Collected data

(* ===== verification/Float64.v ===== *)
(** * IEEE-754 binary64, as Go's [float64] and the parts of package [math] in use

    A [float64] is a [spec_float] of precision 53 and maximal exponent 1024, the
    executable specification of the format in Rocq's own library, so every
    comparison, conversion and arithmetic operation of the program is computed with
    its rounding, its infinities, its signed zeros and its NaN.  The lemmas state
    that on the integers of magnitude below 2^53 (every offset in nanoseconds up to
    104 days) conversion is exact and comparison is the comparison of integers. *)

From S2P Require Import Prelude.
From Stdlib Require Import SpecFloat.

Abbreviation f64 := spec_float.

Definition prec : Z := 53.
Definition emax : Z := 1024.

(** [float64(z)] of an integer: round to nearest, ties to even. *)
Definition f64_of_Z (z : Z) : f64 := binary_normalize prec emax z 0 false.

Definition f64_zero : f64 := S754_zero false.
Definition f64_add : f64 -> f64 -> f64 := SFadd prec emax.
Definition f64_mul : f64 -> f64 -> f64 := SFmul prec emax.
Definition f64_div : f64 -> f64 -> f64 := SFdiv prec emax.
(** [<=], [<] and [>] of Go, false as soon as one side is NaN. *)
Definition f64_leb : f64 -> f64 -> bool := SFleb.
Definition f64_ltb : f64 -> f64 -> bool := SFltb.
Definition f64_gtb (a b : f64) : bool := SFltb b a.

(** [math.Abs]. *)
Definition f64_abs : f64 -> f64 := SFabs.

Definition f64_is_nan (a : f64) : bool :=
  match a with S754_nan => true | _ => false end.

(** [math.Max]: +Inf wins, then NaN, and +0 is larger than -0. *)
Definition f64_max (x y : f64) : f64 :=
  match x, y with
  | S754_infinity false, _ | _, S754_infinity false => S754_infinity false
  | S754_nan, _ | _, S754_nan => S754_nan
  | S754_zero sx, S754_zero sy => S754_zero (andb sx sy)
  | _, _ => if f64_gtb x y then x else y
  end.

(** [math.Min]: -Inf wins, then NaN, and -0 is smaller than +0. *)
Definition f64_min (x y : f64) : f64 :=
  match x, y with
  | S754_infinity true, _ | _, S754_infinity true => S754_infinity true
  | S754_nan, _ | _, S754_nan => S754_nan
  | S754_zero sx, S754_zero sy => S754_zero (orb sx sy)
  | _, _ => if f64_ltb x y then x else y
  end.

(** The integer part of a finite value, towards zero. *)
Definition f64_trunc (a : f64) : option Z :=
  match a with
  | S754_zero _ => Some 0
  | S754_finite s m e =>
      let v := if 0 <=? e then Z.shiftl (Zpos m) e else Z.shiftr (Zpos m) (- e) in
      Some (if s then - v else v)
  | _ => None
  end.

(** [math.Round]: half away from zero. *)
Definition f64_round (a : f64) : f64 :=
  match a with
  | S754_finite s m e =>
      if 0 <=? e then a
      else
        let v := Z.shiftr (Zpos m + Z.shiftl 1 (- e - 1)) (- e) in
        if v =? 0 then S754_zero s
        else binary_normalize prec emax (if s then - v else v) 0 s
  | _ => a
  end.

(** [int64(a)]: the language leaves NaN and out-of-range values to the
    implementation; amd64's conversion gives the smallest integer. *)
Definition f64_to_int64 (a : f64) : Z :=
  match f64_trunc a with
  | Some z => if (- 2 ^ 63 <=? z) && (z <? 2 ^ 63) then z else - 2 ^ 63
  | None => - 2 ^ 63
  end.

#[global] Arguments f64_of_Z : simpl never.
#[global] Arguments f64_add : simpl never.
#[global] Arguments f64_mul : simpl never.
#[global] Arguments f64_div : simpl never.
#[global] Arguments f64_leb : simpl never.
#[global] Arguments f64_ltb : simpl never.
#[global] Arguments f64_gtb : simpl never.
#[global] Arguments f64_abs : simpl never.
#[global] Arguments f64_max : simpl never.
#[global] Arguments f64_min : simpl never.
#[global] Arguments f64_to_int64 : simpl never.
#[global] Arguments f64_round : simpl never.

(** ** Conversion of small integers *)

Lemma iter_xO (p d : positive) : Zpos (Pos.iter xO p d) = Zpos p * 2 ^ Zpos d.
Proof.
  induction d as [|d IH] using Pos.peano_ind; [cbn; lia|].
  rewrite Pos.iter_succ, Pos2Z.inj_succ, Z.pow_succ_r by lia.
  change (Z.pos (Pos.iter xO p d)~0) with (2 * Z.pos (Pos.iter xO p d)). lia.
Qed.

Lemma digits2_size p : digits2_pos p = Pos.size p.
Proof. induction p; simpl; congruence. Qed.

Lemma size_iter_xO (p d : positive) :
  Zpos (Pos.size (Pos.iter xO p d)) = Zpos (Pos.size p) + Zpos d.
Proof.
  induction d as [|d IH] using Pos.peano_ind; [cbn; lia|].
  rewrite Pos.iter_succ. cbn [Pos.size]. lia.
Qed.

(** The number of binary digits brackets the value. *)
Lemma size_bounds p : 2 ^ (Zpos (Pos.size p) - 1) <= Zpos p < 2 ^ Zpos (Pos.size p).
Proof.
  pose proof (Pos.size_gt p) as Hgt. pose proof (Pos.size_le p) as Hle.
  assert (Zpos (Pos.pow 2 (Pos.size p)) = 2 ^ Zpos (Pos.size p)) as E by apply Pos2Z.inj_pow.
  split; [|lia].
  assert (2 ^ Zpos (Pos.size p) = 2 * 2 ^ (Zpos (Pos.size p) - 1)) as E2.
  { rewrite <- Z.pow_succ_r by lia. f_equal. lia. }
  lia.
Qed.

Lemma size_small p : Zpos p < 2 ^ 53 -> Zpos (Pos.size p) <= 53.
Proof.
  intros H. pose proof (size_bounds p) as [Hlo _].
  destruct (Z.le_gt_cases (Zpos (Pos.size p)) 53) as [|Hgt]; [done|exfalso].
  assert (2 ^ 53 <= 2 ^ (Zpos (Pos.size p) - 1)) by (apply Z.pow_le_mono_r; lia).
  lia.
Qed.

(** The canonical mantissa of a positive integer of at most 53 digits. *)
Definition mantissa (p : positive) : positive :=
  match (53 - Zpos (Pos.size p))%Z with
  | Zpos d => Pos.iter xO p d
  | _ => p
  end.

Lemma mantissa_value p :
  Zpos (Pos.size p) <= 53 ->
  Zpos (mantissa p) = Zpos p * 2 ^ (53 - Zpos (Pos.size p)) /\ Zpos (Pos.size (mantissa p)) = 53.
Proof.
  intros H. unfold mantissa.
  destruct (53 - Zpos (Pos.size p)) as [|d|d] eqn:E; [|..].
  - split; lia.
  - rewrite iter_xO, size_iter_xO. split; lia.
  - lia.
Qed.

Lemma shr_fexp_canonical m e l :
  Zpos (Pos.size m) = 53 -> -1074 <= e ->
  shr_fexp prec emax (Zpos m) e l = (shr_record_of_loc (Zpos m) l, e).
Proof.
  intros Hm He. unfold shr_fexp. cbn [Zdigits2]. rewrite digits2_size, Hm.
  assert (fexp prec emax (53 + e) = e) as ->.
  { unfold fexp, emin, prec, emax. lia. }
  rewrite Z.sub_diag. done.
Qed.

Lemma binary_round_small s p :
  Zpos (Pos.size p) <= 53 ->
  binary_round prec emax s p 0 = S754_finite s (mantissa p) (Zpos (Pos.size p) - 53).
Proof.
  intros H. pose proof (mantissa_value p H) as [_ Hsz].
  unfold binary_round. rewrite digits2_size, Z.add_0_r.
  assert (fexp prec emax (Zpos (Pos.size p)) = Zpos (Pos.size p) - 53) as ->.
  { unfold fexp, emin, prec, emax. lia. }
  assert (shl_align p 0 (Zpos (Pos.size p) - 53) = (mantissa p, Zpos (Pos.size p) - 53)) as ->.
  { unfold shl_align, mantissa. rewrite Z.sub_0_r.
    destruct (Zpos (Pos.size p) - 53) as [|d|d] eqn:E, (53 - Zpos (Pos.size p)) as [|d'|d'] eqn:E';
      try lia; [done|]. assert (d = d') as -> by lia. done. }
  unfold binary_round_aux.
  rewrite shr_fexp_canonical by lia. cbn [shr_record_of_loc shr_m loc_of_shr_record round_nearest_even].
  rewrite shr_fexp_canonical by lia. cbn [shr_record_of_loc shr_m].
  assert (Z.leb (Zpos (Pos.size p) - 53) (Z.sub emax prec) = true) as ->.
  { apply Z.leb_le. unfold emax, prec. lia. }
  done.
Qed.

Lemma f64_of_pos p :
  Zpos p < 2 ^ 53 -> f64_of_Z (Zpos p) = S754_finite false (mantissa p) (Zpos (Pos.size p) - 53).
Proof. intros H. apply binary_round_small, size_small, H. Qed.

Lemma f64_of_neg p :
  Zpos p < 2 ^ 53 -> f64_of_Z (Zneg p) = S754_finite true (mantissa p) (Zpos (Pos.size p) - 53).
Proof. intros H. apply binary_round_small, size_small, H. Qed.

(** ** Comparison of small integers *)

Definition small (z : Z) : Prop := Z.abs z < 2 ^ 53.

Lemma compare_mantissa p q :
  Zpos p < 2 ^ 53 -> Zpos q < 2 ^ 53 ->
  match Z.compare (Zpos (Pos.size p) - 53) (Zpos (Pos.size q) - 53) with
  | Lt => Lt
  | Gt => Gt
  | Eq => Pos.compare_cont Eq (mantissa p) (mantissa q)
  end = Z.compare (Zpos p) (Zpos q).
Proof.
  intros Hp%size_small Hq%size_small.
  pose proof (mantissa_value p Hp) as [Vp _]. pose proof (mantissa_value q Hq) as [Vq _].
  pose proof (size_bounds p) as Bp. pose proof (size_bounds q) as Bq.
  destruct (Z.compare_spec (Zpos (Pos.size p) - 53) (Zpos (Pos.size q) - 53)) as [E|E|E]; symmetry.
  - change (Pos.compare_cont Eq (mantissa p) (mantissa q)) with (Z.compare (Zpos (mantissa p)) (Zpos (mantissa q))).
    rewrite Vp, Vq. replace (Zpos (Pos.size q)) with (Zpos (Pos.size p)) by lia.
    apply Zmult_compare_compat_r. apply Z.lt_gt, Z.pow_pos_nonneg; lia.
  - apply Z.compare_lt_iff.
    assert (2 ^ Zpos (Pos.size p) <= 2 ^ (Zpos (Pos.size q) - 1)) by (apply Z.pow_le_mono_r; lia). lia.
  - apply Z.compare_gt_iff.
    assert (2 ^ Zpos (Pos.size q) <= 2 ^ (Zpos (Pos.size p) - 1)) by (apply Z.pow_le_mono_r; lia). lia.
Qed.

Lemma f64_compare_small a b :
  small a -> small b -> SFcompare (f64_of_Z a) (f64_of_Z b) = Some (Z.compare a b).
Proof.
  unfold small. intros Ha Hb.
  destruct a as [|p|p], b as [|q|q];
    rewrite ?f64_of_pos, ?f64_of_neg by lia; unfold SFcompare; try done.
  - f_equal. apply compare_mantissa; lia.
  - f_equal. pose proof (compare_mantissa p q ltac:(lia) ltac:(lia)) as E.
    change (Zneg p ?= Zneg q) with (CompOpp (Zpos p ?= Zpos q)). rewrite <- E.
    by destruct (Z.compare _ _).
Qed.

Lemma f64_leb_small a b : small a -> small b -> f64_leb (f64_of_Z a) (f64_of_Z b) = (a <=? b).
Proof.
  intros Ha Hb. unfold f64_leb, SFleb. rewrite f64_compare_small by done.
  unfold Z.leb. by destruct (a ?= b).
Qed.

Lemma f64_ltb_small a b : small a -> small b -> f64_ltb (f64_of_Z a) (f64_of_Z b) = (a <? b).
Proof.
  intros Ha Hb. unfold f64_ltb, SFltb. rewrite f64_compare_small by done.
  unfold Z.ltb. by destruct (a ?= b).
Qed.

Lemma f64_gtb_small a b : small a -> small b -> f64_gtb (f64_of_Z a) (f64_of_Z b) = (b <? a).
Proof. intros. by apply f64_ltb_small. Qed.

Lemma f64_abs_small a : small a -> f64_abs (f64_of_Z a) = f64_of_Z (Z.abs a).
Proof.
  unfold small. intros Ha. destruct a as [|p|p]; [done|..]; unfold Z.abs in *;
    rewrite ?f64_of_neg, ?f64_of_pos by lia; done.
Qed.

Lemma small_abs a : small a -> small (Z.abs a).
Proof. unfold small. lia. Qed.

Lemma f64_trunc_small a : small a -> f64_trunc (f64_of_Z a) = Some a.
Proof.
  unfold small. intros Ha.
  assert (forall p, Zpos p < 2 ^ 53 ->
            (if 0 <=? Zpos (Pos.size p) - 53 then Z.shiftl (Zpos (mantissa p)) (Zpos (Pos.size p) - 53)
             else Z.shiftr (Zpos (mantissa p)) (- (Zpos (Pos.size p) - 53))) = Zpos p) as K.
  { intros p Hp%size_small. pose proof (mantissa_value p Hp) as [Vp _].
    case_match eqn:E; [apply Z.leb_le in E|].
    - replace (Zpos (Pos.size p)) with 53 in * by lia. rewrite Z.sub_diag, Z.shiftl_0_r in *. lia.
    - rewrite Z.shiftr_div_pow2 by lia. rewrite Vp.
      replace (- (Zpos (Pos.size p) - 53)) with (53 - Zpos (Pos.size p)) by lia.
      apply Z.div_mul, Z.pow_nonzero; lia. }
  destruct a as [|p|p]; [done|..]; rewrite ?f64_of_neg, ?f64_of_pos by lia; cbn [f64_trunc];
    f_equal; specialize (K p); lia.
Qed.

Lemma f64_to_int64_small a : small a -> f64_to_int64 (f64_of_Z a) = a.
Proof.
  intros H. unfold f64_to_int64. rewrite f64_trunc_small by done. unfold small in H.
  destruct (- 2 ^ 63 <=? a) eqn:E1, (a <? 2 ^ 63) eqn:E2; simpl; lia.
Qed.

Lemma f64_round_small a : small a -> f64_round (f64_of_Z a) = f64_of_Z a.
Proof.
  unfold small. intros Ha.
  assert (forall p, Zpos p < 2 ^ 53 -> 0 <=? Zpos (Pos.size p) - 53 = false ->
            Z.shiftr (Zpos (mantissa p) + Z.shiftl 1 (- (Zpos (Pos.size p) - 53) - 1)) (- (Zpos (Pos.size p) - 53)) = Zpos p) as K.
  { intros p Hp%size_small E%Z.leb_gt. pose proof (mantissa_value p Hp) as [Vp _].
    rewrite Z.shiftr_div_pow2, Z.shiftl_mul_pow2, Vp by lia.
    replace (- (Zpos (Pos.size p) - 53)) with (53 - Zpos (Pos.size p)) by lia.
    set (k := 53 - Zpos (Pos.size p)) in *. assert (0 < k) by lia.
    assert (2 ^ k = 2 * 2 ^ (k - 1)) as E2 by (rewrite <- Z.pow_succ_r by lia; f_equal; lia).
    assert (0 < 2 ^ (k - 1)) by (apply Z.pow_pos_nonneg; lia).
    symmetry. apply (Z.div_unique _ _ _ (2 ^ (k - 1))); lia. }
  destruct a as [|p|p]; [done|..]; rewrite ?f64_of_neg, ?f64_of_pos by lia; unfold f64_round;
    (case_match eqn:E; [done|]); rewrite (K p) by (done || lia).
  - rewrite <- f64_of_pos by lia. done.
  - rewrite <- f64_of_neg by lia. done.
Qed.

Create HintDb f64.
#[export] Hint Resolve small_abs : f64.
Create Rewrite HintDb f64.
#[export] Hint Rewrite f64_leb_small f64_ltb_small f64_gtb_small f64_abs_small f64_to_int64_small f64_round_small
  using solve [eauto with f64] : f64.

* **Problem description**
Where a line above holds the string "Import", show that line.

* **Exercise result**
From S2P Require Import Prelude.
From Stdlib Require Import SpecFloat.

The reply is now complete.